■ DIRECTIONS FOR THIS TASK
Starting at the line that contains "(** The loop of [__reload_all_modules]. *)" in the listing below, write out every line word for word until you have written the line that contains "(p, with_messages (child_boxes".

■ MATERIAL SHOWN
(** ** State updates *)

Definition with_flags (run all : bool) (w : ActorManager) : ActorManager :=
  mkAM run all (main_latch_ w) (childrens_ w) (pending_reload_ w) (pending_stop_ w)
    (pending_restart_ w) (child_boxes w) (heap w) (next_id w) (config w) (launched w).

Definition with_children (c : gmap Z ActorMetaData) (w : ActorManager) : ActorManager :=
  mkAM (is_running_ w) (reload_all_flag_ w) (main_latch_ w) c (pending_reload_ w) (pending_stop_ w)
    (pending_restart_ w) (child_boxes w) (heap w) (next_id w) (config w) (launched w).

Definition with_pending (reload stop restart : gset Z) (w : ActorManager) : ActorManager :=
  mkAM (is_running_ w) (reload_all_flag_ w) (main_latch_ w) (childrens_ w) reload stop
    restart (child_boxes w) (heap w) (next_id w) (config w) (launched w).

Definition with_messages (b : gmap Z MailBox) (h : gmap Z EventMessage) (w : ActorManager) : ActorManager :=
  mkAM (is_running_ w) (reload_all_flag_ w) (main_latch_ w) (childrens_ w) (pending_reload_ w)
    (pending_stop_ w) (pending_restart_ w) b h (next_id w) (config w) (launched w).

Definition with_next_id (n : Z) (w : ActorManager) : ActorManager :=
  mkAM (is_running_ w) (reload_all_flag_ w) (main_latch_ w) (childrens_ w) (pending_reload_ w)
    (pending_stop_ w) (pending_restart_ w) (child_boxes w) (heap w) n (config w) (launched w).

Definition with_config (c : ac_config) (w : ActorManager) : ActorManager :=
  mkAM (is_running_ w) (reload_all_flag_ w) (main_latch_ w) (childrens_ w) (pending_reload_ w)
    (pending_stop_ w) (pending_restart_ w) (child_boxes w) (heap w) (next_id w) c (launched w).

(** [ActorScheduler::Enqueue] and [EnqueueBatch] of new coroutines. *)
Definition enqueue_tasks (l : list launch) (w : ActorManager) : ActorManager :=
  mkAM (is_running_ w) (reload_all_flag_ w) (main_latch_ w) (childrens_ w) (pending_reload_ w)
    (pending_stop_ w) (pending_restart_ w) (child_boxes w) (heap w) (next_id w) (config w)
    (launched w ++ l).

(** [main_latch_.count_down()] *)
Definition count_down (w : ActorManager) : ActorManager :=
  mkAM (is_running_ w) (reload_all_flag_ w) (main_latch_ w - 1) (childrens_ w) (pending_reload_ w)
    (pending_stop_ w) (pending_restart_ w) (child_boxes w) (heap w) (next_id w) (config w) (launched w).

(** ** Loading a library *)

Section Manager.
Context (done : Z -> bool).
Context (dlopen : string -> Z) (dlsym : Z -> string -> option Z).
Context (iter : gmap Z ActorMetaData -> list (Z * ActorMetaData)).

(** The module afterwards and the handles passed to [dlclose]. *)
Definition Close (m : LoadedModule) : LoadedModule * list Z :=
  (mkLM (path m) 0 0 0, if handle m =? 0 then [] else [handle m]).

Definition Open (m : LoadedModule) : bool * LoadedModule * list Z :=
  let (m0, closed) := Close m in
  let hd := dlopen (path m0) in
  if hd =? 0 then (false, m0, closed)
  else
    match dlsym hd "CreateModule" with
    | None => let (m1, closed1) := Close (mkLM (path m0) hd 0 0) in (false, m1, closed ++ closed1)
    | Some create =>
        match dlsym hd "DestroyModule" with
        | None =>
            let (m1, closed1) := Close (mkLM (path m0) hd create 0) in (false, m1, closed ++ closed1)
        | Some destroy => (true, mkLM (path m0) hd create destroy, closed)
        end
    end.

(** [__generate_creator] *)
Definition generate_creator (p : string) : option LoadedModule :=
  let '(ok, m, _) := Open (mkLM p 0 0 0) in if (ok : bool) then Some m else None.

(** [std::format("{}/lib{}.so", ...)] *)
Definition module_path (c : ac_config) (m : ac_module) : string :=
  (library_path c +:+ "/lib" +:+ library_name m +:+ ".so")%string.

(** A new [ActorMetaData], its coroutine, and [childrens_.emplace]. *)
Definition new_child (name : string) (lm : LoadedModule) (w : ActorManager) : launch * ActorManager :=
  let (id, nid) := generate_unique_id (next_id w) in
  let addr := fresh_addr (child_boxes w) in
  let metadata := mkMD id addr name (Some lm) in
  let w1 := with_messages (<[addr := new_mailbox Mail.kMailBoxSize]> (child_boxes w)) (heap w)
              (with_next_id nid w) in
  (mkLaunch id addr lm,
   with_children (match childrens_ w !! id with
                  | Some _ => childrens_ w
                  | None => <[id := metadata]> (childrens_ w) end) w1).

(** The loop of [__load_modules]. *)
Fixpoint load_each (ms : list ac_module) (w : ActorManager) : list launch * ActorManager :=
  match ms with
  | [] => ([], w)
  | md0 :: ms' =>
      match generate_creator (module_path (config w) md0) with
      | None => load_each ms' w
      | Some lm =>
          let (t, w1) := new_child (PluginManager.module_name md0) lm w in
          let (ts, w2) := load_each ms' w1 in (t :: ts, w2)
      end
  end.

Definition load_modules (w : ActorManager) : ActorManager :=
  let (tasks, w1) := load_each (modules (config w)) w in enqueue_tasks tasks w1.

Definition find_module (name : string) (l : list ac_module) : option ac_module :=
  List.find (fun md0 => bool_decide (name = PluginManager.module_name md0)) l.

(** [__reload_module]: only the first configured module of that name. *)
Definition reload_module (module_id : Z) (name : string) (w : ActorManager) : ActorManager :=
  match find_module name (modules (config w)) with
  | None => w
  | Some md0 =>
      match generate_creator (module_path (config w) md0) with
      | None => w
      | Some lm =>
          if module_id =? 0 then
            let (t, w1) := new_child (PluginManager.module_name md0) lm w in enqueue_tasks [t] w1
          else
            match childrens_ w !! module_id with
            | None => w
            | Some md =>
                enqueue_tasks [mkLaunch (actor_id md) (mailbox md) lm]
                  (with_children (<[module_id := mkMD (actor_id md) (mailbox md) (module_name md) (Some lm)]>
                                   (childrens_ w)) w)
            end
      end
  end.

Definition find_child (name : string) (l : list (Z * ActorMetaData)) : option (Z * ActorMetaData) :=
  List.find (fun c => bool_decide (module_name c.2 = name)) l.

(** The loop of [__reload_all_modules]. *)
Fixpoint reload_each (ms : list ac_module) (w : ActorManager) : list launch * ActorManager :=
  match ms with
  | [] => ([], w)
  | md0 :: ms' =>
      match generate_creator (module_path (config w) md0) with
      | None => reload_each ms' w
      | Some lm =>
          let (t, w1) :=
            match find_child (PluginManager.module_name md0) (iter (childrens_ w)) with
            | Some (id, md) =>
                (mkLaunch (actor_id md) (mailbox md) lm,
                 with_children (<[id := mkMD (actor_id md) (mailbox md) (module_name md) (Some lm)]>
                                  (childrens_ w)) w)
            | None => new_child (PluginManager.module_name md0) lm w
            end in
          let (ts, w2) := reload_each ms' w1 in (t :: ts, w2)
      end
  end.

Definition reload_all_modules (w : ActorManager) : ActorManager :=
  let (tasks, w1) := reload_each (modules (config w)) w in enqueue_tasks tasks w1.

(** [__restart_module] *)
Definition restart_module (md : ActorMetaData) (w : ActorManager) : ActorManager :=
  match creator md with
  | None => w
  | Some lm => enqueue_tasks [mkLaunch (actor_id md) (mailbox md) lm] w
  end.

(** ** The handlers *)

(** [new EventMessage(ref, type, 0)] *)
Definition new_event (ref : Z) (type : EventType) (w : ActorManager) : Z * ActorManager :=
  let p := fresh_addr (heap w) in
  (p, with_messages (child_boxes w) (<[p := new_message ref type 0]> (heap w)) w).

(** [md.mailbox->Send(p)]; the wake-up it may cause is the subject of
    MailBoxConc.v. *)
Definition send_child (md : ActorMetaData) (p : Z) (w : ActorManager) : option ActorManager :=
  box ← child_boxes w !! mailbox md;
  '(box', h, _) ← Send done p box (heap w);
  Some (with_messages (<[mailbox md := box']> (child_boxes w)) h w).

Definition release (p : Z) (w : ActorManager) : option ActorManager :=
  h ← event_message_release p (heap w); Some (with_messages (child_boxes w) h w).

(** The loop of [__search_module_and_remove]; the boolean: whether it returned
    from inside. *)
Fixpoint remove_loop (all : bool) (name : string) (p : Z) (l : list (Z * ActorMetaData))
    (w : ActorManager) : option (bool * ActorManager) :=
  match l with
  | [] => Some (false, w)
  | (id, md) :: l' =>
      if all || bool_decide (module_name md = name) then
        w1 ← send_child md p w;
        let w2 := with_pending ({[id]} ∪ pending_reload_ w1) (pending_stop_ w1)
                    (pending_restart_ w1 ∖ {[id]}) w1 in
        if all then remove_loop all name p l' w2 else Some (true, w2)
      else remove_loop all name p l' w
  end.

Definition search_module_and_remove (name : string) (w : ActorManager)
    : option (bool * ActorManager) :=
  let all := bool_decide (name = "all"%string) in
  let w0 := with_flags (is_running_ w) all w in
  let ref := if all then Z.max (Z.of_nat (size (childrens_ w))) 1 else 1 in
  let (p, w1) := new_event ref kEventCmdModuleStop w0 in
  '(returned, w2) ← remove_loop all name p (iter (childrens_ w1)) w1;
  if (returned : bool) then Some (true, w2)
  else if all then
    if decide (pending_reload_ w2 = ∅) then
      w3 ← release p w2; Some (true, load_modules w3)
    else Some (true, w2)
  else w3 ← release p w2; Some (false, w3).

Fixpoint exit_loop (p : Z) (l : list (Z * ActorMetaData)) (w : ActorManager) : option ActorManager :=
  match l with
  | [] => Some w
  | (id, md) :: l' =>
      let w1 := with_pending (pending_reload_ w) ({[id]} ∪ pending_stop_ w)
                  (pending_restart_ w ∖ {[id]}) w in
      w2 ← send_child md p w1;
      exit_loop p l' w2
  end.

(** [__handle_cmd_exit] *)
Definition handle_cmd_exit (w : ActorManager) : option (bool * ActorManager) :=
  if decide (childrens_ w = ∅) then Some (true, w)
  else
    let (p, w1) := new_event (Z.of_nat (size (childrens_ w))) kEventCmdModuleStop w in
    w2 ← exit_loop p (iter (childrens_ w1)) w1;
    Some (false, w2).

■ OUTPUT OF THE EXERCISE
(** The loop of [__reload_all_modules]. *)
Fixpoint reload_each (ms : list ac_module) (w : ActorManager) : list launch * ActorManager :=
  match ms with
  | [] => ([], w)
  | md0 :: ms' =>
      match generate_creator (module_path (config w) md0) with
      | None => reload_each ms' w
      | Some lm =>
          let (t, w1) :=
            match find_child (PluginManager.module_name md0) (iter (childrens_ w)) with
            | Some (id, md) =>
                (mkLaunch (actor_id md) (mailbox md) lm,
                 with_children (<[id := mkMD (actor_id md) (mailbox md) (module_name md) (Some lm)]>
                                  (childrens_ w)) w)
            | None => new_child (PluginManager.module_name md0) lm w
            end in
          let (ts, w2) := reload_each ms' w1 in (t :: ts, w2)
      end
  end.

Definition reload_all_modules (w : ActorManager) : ActorManager :=
  let (tasks, w1) := reload_each (modules (config w)) w in enqueue_tasks tasks w1.

(** [__restart_module] *)
Definition restart_module (md : ActorMetaData) (w : ActorManager) : ActorManager :=
  match creator md with
  | None => w
  | Some lm => enqueue_tasks [mkLaunch (actor_id md) (mailbox md) lm] w
  end.

(** ** The handlers *)

(** [new EventMessage(ref, type, 0)] *)
Definition new_event (ref : Z) (type : EventType) (w : ActorManager) : Z * ActorManager :=
  let p := fresh_addr (heap w) in
  (p, with_messages (child_boxes w) (<[p := new_message ref type 0]> (heap w)) w).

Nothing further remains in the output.